▶ _WHAT TO WORK ON_
Extract all lines from the data beneath that include the word "authorizationActionIndex".

▶ _SUPPLIED DATA_
Definition authorizationActions : list ActionDefinition :=
  [mkAction "catalogRelease.create" "catalogRelease" "namespace" "catalogRelease" "create" true;
   mkAction "categoryTaxonomy.create" "categoryTaxonomy" "namespace" "categoryTaxonomy" "create" false;
   mkAction "categoryTaxonomy.delete" "categoryTaxonomy" "namespace" "categoryTaxonomy" "delete" false;
   mkAction "categoryTaxonomy.list" "categoryTaxonomy" "namespace" "categoryTaxonomy" "list" false;
   mkAction "categoryTaxonomy.purge" "categoryTaxonomy" "namespace" "categoryTaxonomy" "purge" false;
   mkAction "categoryTaxonomy.read" "categoryTaxonomy" "namespace" "categoryTaxonomy" "read" false;
   mkAction "categoryTaxonomy.status.write" "categoryTaxonomy" "namespace" "categoryTaxonomy/status" "write" false;
   mkAction "categoryTaxonomy.transfer" "categoryTaxonomy" "namespace" "categoryTaxonomy" "transfer" false;
   mkAction "categoryTaxonomy.update" "categoryTaxonomy" "namespace" "categoryTaxonomy" "update" false;
   mkAction "categoryTaxonomy.watch" "categoryTaxonomy" "namespace" "categoryTaxonomy" "watch" false;
   mkAction "collection.create" "collection" "namespace" "collection" "create" false;
   mkAction "collection.delete" "collection" "namespace" "collection" "delete" false;
   mkAction "collection.list" "collection" "namespace" "collection" "list" false;
   mkAction "collection.read" "collection" "namespace" "collection" "read" false;
   mkAction "collection.status.write" "collection" "namespace" "collection/status" "write" false;
   mkAction "collection.transfer" "collection" "namespace" "collection" "transfer" false;
   mkAction "collection.update" "collection" "namespace" "collection" "update" false;
   mkAction "collection.watch" "collection" "namespace" "collection" "watch" false;
   mkAction "file.create" "file" "namespace" "file" "create" false;
   mkAction "file.delete" "file" "namespace" "file" "delete" false;
   mkAction "file.list" "file" "namespace" "file" "list" false;
   mkAction "file.read" "file" "namespace" "file" "read" false;
   mkAction "file.status.write" "file" "namespace" "file/status" "write" false;
   mkAction "file.transfer" "file" "namespace" "file" "transfer" false;
   mkAction "file.update" "file" "namespace" "file" "update" false;
   mkAction "file.watch" "file" "namespace" "file" "watch" false;
   mkAction "iam.manage" "iam" "cluster" "iam" "manage" true;
   mkAction "namespace.create" "namespace" "cluster" "namespace" "create" false;
   mkAction "namespace.delete" "namespace" "cluster" "namespace" "delete" false;
   mkAction "namespace.list" "namespace" "cluster" "namespace" "list" false;
   mkAction "namespace.purge" "namespace" "cluster" "namespace" "purge" false;
   mkAction "namespace.read" "namespace" "cluster" "namespace" "read" false;
   mkAction "namespace.status.write" "namespace" "cluster" "namespace/status" "write" false;
   mkAction "namespace.system-repository.provision" "namespace" "cluster" "namespace/system-repository" "provision" false;
   mkAction "namespace.transfer" "namespace" "cluster" "namespace" "transfer" false;
   mkAction "namespace.update" "namespace" "cluster" "namespace" "update" false;
   mkAction "namespace.watch" "namespace" "cluster" "namespace" "watch" false;
   mkAction "product.create" "product" "namespace" "product" "create" false;
   mkAction "product.delete" "product" "namespace" "product" "delete" false;
   mkAction "product.list" "product" "namespace" "product" "list" false;
   mkAction "product.management.list" "product" "namespace" "product/management" "list" false;
   mkAction "product.management.read" "product" "namespace" "product/management" "read" false;
   mkAction "product.purge" "product" "namespace" "product" "purge" false;
   mkAction "product.read" "product" "namespace" "product" "read" false;
   mkAction "product.status.write" "product" "namespace" "product/status" "write" false;
   mkAction "product.transfer" "product" "namespace" "product" "transfer" false;
   mkAction "product.update" "product" "namespace" "product" "update" false;
   mkAction "product.watch" "product" "namespace" "product" "watch" false;
   mkAction "productVariant.create" "productVariant" "namespace" "productVariant" "create" false;
   mkAction "productVariant.delete" "productVariant" "namespace" "productVariant" "delete" false;
   mkAction "productVariant.list" "productVariant" "namespace" "productVariant" "list" false;
   mkAction "productVariant.management.list" "productVariant" "namespace" "productVariant/management" "list" false;
   mkAction "productVariant.management.read" "productVariant" "namespace" "productVariant/management" "read" false;
   mkAction "productVariant.read" "productVariant" "namespace" "productVariant" "read" false;
   mkAction "productVariant.status.write" "productVariant" "namespace" "productVariant/status" "write" false;
   mkAction "productVariant.transfer" "productVariant" "namespace" "productVariant" "transfer" false;
   mkAction "productVariant.update" "productVariant" "namespace" "productVariant" "update" false;
   mkAction "productVariant.watch" "productVariant" "namespace" "productVariant" "watch" false;
   mkAction "publication.create" "publication" "namespace" "publication" "create" true;
   mkAction "publication.read" "publication" "namespace" "publication" "read" true;
   mkAction "repository.contents.read" "repository" "namespace" "repository/contents" "read" false;
   mkAction "repository.contents.write" "repository" "namespace" "repository/contents" "write" false;
   mkAction "repository.create" "repository" "namespace" "repository" "create" false;
   mkAction "repository.delete" "repository" "namespace" "repository" "delete" false;
   mkAction "repository.list" "repository" "namespace" "repository" "list" false;
   mkAction "repository.purge" "repository" "namespace" "repository" "purge" false;
   mkAction "repository.read" "repository" "namespace" "repository" "read" false;
   mkAction "repository.status.write" "repository" "namespace" "repository/status" "write" false;
   mkAction "repository.transfer" "repository" "namespace" "repository" "transfer" false;
   mkAction "repository.update" "repository" "namespace" "repository" "update" false;
   mkAction "repository.watch" "repository" "namespace" "repository" "watch" false;
   mkAction "serviceAccount.create" "serviceAccount" "cluster" "serviceAccount" "create" false;
   mkAction "serviceAccount.delete" "serviceAccount" "cluster" "serviceAccount" "delete" false;
   mkAction "serviceAccount.key.rotate" "serviceAccount" "cluster" "serviceAccount/key" "rotate" false;
   mkAction "serviceAccount.list" "serviceAccount" "cluster" "serviceAccount" "list" false;
   mkAction "serviceAccount.read" "serviceAccount" "cluster" "serviceAccount" "read" false;
   mkAction "serviceAccount.token.issue" "serviceAccount" "cluster" "serviceAccount/token" "issue" false;
   mkAction "serviceAccount.update" "serviceAccount" "cluster" "serviceAccount" "update" false;
   mkAction "workflow.bundle.install" "workflow" "namespace" "workflow/bundle" "install" true;
   mkAction "workflow.definition.manage" "workflow" "namespace" "workflow/definition" "manage" true;
   mkAction "workflow.execution.transition" "workflow" "namespace" "workflow/execution" "transition" true;
   mkAction "workflow.release.approve" "workflow" "namespace" "workflow/release" "approve" true].
Definition authorizationActionIndex : gmap string ActionDefinition :=
  foldl (λ m a, <[a_Action a := a]> m) ∅ authorizationActions.
Definition LookupAction (action : string) : option ActionDefinition :=
  authorizationActionIndex !! action.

▶ _RESPONSE AREA_
Definition authorizationActionIndex : gmap string ActionDefinition :=
  authorizationActionIndex !! action.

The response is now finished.